What's going on?
Nestlé announced on Wednesday that it’s entering the plant-based milk market, as it vies to give the world’s heavy-hitters some healthy – very healthy – competition.
What does this mean?
While the world’s biggest food company has been expanding into meat substitutes for a while, it’s been slow to tap into the huge and growing demand for plant-based milk that’s been fueled by environmental and nutritional concerns. But unlike a rival-base that mostly uses soy, almonds, or oats for their plant-based milks, Nestlé’s opted to create “Wunda” using protein-rich peas.
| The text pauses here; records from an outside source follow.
(** A slow read is never cut short.  On a server that keeps the object and
    serves each consumer the chunks after its start in order, however often it
    removes a consumer that stood still too long between two chunks, the read
    ends, without error, after exactly the object's bytes: no chunk is lost
    and none is delivered twice across a resumption. *)
Theorem pump_complete (fuel : nat) (consumer : string) (w : W) :
  at_chunk w consumer 0 -> chunks <> [] -> (length chunks <= fuel)%nat ->
  DecodeObjectDigest (jo_Digest info) = Some (sha256 (object_bytes chunks)) ->
  exists r, pumpChunks fuel info 1 consumer 0 EmptyString w = Some r /\
    p_end r = PumpDone /\ p_written r = object_bytes chunks.
Proof.
  intros Hat Hne Hf Hd. assert (0 < length chunks)%nat by (destruct chunks; simpl; [done|lia]).
  destruct (pump_from fuel 0 1 consumer 0 EmptyString w Hat received_until_zero) as (r & Hr & Hw & He);
    [done|lia|].
  exists r. split; [done|]. change (p_written r = object_bytes chunks) in Hw.
  rewrite He, Hd, Hw. by rewrite bool_decide_eq_true_2.
Qed.
End served.
End pump.

(** ** The theorems at a concrete input *)

(** A server that lists two objects, and an update it accepted, the connection
    lost before its answer. *)
Definition demo_listed : list js_object :=
  [{| jo_Name := "a"; jo_NUID := "n1"; jo_Size := 5; jo_ModTime := 10; jo_Digest := "d1" |};
   {| jo_Name := "b"; jo_NUID := "n2"; jo_Size := 0; jo_ModTime := 20; jo_Digest := "d2" |}].
Definition demo_view {B} (v : N) (c : view_call (V:=N) B) (w : client) : result B * client :=
  view_run (V:=N) (fun w => w) (fun _ w => (JsErr (js_is JSKeyNotFound), w)) (fun _ _ w => (JsOk 1%N, w))
    (fun _ _ _ w => (JsOk 8%N, moveGeneration w)) (fun _ _ w => (JsOk tt, w)) (fun w => (JsOk [], w))
    (fun w => (JsOk None, w)) (fun _ _ w => (JsOk tt, w)) (fun _ w => (JsErr (js_is JSObjectNotFound), w))
    (fun _ w => (None, w)) (fun _ w => w) (fun _ w => (JsOk tt, w)) (fun w => (JsOk demo_listed, w))
    (fun w => (JsOk None, w)) (fun w => ([], w)) v c w.

Lemma view_call_current_witness :
  demo_view 0 (CallUpdate "job.x" 3%N 7%N) new_client = (Err ErrUnavailable, moveGeneration new_client) /\
  (exists l, demo_view 0 CallList new_client = (Ok l, new_client) /\ Forall2 of_object demo_listed l).
Proof.
  split; [reflexivity|].
  destruct (demo_view 0 CallList new_client) as [r w'] eqn:E.
  assert (w' = new_client /\ exists l, r = Ok l) as [-> [l ->]] by (injection E as <- <-; split; [reflexivity|by eexists]).
  exists l. split; [reflexivity|].
  destruct (view_call_current (V:=N) (fun w : client => w)
    (fun _ w => (JsErr (js_is JSKeyNotFound), w)) (fun _ _ w => (JsOk 1%N, w))
    (fun _ _ _ w => (JsOk 8%N, moveGeneration w)) (fun _ _ w => (JsOk tt, w)) (fun w => (JsOk [], w))
    (fun w => (JsOk None, w)) (fun _ _ w => (JsOk tt, w)) (fun _ w => (JsErr (js_is JSObjectNotFound), w))
    (fun _ w => (None, w)) (fun _ w => w) (fun _ w => (JsOk tt, w)) (fun w => (JsOk demo_listed, w))
    (fun w => (JsOk None, w)) (fun w => ([], w)) 0 CallList new_client new_client (Ok l) E) as (_ & _ & H & _).
  destruct (H l eq_refl) as (r & Hr & Hl). injection Hr as <-. exact Hl.
Defined.

(** A server whose consumer stands at a chunk and is removed once, after the
    first one. *)
Record demo_server := { dm_consumer : string; dm_at : nat; dm_removed : bool }.

Definition demo_chunks : list (N * string) := [(5%N, "ab"); (9%N, "cd"); (12%N, "e")].
Definition demo_object : js_object :=
  {| jo_Name := "a"; jo_NUID := "n1"; jo_Size := 5; jo_ModTime := 0; jo_Digest := "SHA-256=" |}.
Definition demo_digest (s : string) : option (list Z) := Some (sha256 "abcde").

Definition demo_request (c : string) (w : demo_server) : js_result (js_result msg) * demo_server :=
  if decide (c = dm_consumer w) then
    match dm_removed w, demo_chunks !! dm_at w with
    | false, Some (q, d) =>
        (JsOk (JsOk (chunk_msg demo_chunks (dm_at w) q d)),
         {| dm_consumer := c; dm_at := S (dm_at w); dm_removed := (dm_at w =? 0)%nat |})
    | _, _ => (JsOk (JsErr (js_is NoResponders)), w)
    end
  else (JsOk (JsErr (js_is NoResponders)), w).

Definition demo_create (cfg : ConsumerConfig) (w : demo_server) : option js_error * demo_server :=
  (None, {| dm_consumer := cc_Name cfg;
            dm_at := received_until demo_chunks (match cc_Start cfg with None => 0 | Some q => q - 1 end);
            dm_removed := false |}).

Definition demo_rand (w : demo_server) : list Z * demo_server := ([1; 2; 3; 4; 5; 6; 7; 8], w).

Definition demo_pump : option (pumped (W:=demo_server) (cause:=unit)) :=
  pumpChunks demo_create demo_rand demo_request (fun _ w => (true, w)) (fun _ => None) demo_digest
    3 demo_object 1 "profgate-get-a" 0 EmptyString
    {| dm_consumer := "profgate-get-a"; dm_at := 0; dm_removed := false |}.

Lemma pump_complete_witness :
  length demo_chunks = 3%nat /\
  exists r, demo_pump = Some r /\ p_end r = PumpDone /\ p_written r = object_bytes demo_chunks.
Proof.
  split; [reflexivity|].
  apply (pump_complete demo_create demo_rand demo_request (fun _ w => (true, w)) (fun _ => None) demo_digest
    demo_object demo_chunks
    (fun w c i => dm_consumer w = c /\ dm_at w = i)
    (fun w c i => dm_consumer w = c /\ dm_at w = i /\ dm_removed w = false)).
  - by repeat constructor.
  - by repeat constructor.
  - done.
  - intros d w. by exists w.
  - intros w c i q d [<- <-] Hi. unfold demo_request. rewrite decide_True by done.
    destruct (dm_removed w).
    + eexists. right. exists (js_is NoResponders). done.
    + rewrite Hi. eexists. left. split; [reflexivity|]. done.
  - intros w name last. eexists. split; [reflexivity|]. simpl. unfold resume_config. simpl.
    destruct (N.ltb_spec 0 last); simpl; split; try done; split; try done.
    + f_equal. lia.
    + f_equal. lia.
  - intros w c i q d (<- & <- & Hr) Hi. unfold demo_request. rewrite decide_True, Hr, Hi by done.
    eexists. split; [reflexivity|]. done.
  - done.
  - done.
  - simpl. lia.
  - reflexivity.
Defined.

Lemma pump_verified_witness :
  exists r, demo_pump = Some r /\ p_end r = PumpDone /\
    demo_digest (jo_Digest demo_object) = Some (sha256 (p_written r)).
Proof.
  destruct demo_pump as [r|] eqn:E; [|by vm_compute in E]. exists r. split; [done|].
  assert (p_end r = PumpDone) as Hd.
  { assert ((p_end <$> demo_pump) = Some PumpDone) as H by (vm_compute; reflexivity).
    rewrite E in H. by injection H. }
  split; [exact Hd|]. by eapply pump_verified.
Defined.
Only time will tell if that was a smart decision: pea milks have got some flack for their weird “legumey” taste in the past…
Why should I care?
The bigger picture: It’s getting cozy in the plant-based sector.
Clearly Nestlé’s looking to quaff a share of the plant-based dairy market, which was worth $16 billion in 2019 and is anticipated to hit $41 billion by 2025 (tweet this). But the company’s not short of rivals: it’ll be going head to head with French dairy giant Danone’s Alpro and Silk, as well as young upstarts Chobani, Planet Oat, and Califia Farms. At least Nestlé has something the new kids on the block don’t: an extensive distribution network that’ll enable it to effortlessly roll out new products across the world’s retail outlets.
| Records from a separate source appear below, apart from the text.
(** What the pass leaves of a Pod of the cache. *)
Lemma seen_facts (cache : gmap string Pod) (slices : list EndpointSlice) n pod :
  cache_sound cache -> cache !! n = Some pod ->
  let E := trusting ns Matches (looked cache) pod (endpoints slices) in
  match (resolves slices (looked cache)).2 !! p_UID pod with
  | None => E = []
  | Some f => E <> [] /\ facts_match ns svc opt_Port opt_PortName versionLabel sel pod E f
  end.
Proof.
  intros [_ Hc] Hn E. unfold resolve.
  pose proof (visit_spec ns svc opt_Port opt_PortName versionLabel Matches sel (looked cache)
    (endpoints slices)) as (Hs & _).
  destruct (foldl _ _ _) as [seen order] eqn:Hfold. simpl in *.
  rewrite Hs, (gathered_trusting _ _ _ _ _ _ _ _ Hc _ _ n Hn). fold E.
  destruct E as [|e E']; [done|]. split; [done|].
  apply (observe_facts ns svc opt_Port opt_PortName versionLabel sel pod (e :: E')).
  by apply (proj2 Hc n).
Qed.

Lemma resolve_targets (lookup : string -> option Pod) (slices : list EndpointSlice) (t : Target) :
  t ∈ (resolves slices lookup).1 <->
  exists uid f, (resolves slices lookup).2 !! uid = Some f /\ isTarget f = true /\ ef_target f = Some t.
Proof.
  unfold resolve.
  pose proof (visit_spec ns svc opt_Port opt_PortName versionLabel Matches sel lookup
    (endpoints slices)) as (_ & _ & Hin).
  destruct (foldl _ _ _) as [seen order] eqn:Hfold. simpl in *.
  rewrite list_elem_of_omap. unfold target_of. split.
  - intros (uid & _ & Ht). exists uid. destruct (seen !! uid) as [f|]; [|done]. simpl in Ht.
    exists f. by destruct (isTarget f).
  - intros (uid & f & Hf & Hi & Ht). exists uid. rewrite Hf. simpl. rewrite Hi. split; [|done].
    apply Hin. by rewrite Hf.
Qed.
For markets: Oatly schmoatly.
Nestlé’s Wunda range will include a barista-approved milk designed for steaming and frothing. That’s a pretty direct clapback at Oatly, whose own barista-style oat milk is used in every Starbucks store across the US. And if that wasn’t enough of a declaration of war, Nestlé’s announcement came just as Oatly prepares for a stock market debut that could value it at as much as $10 billion. Still, the company’s recent filings showed that it doubled its sales to $421 million in 2020, so if Nestlé’s coming at the plant-based king, it’d best not miss.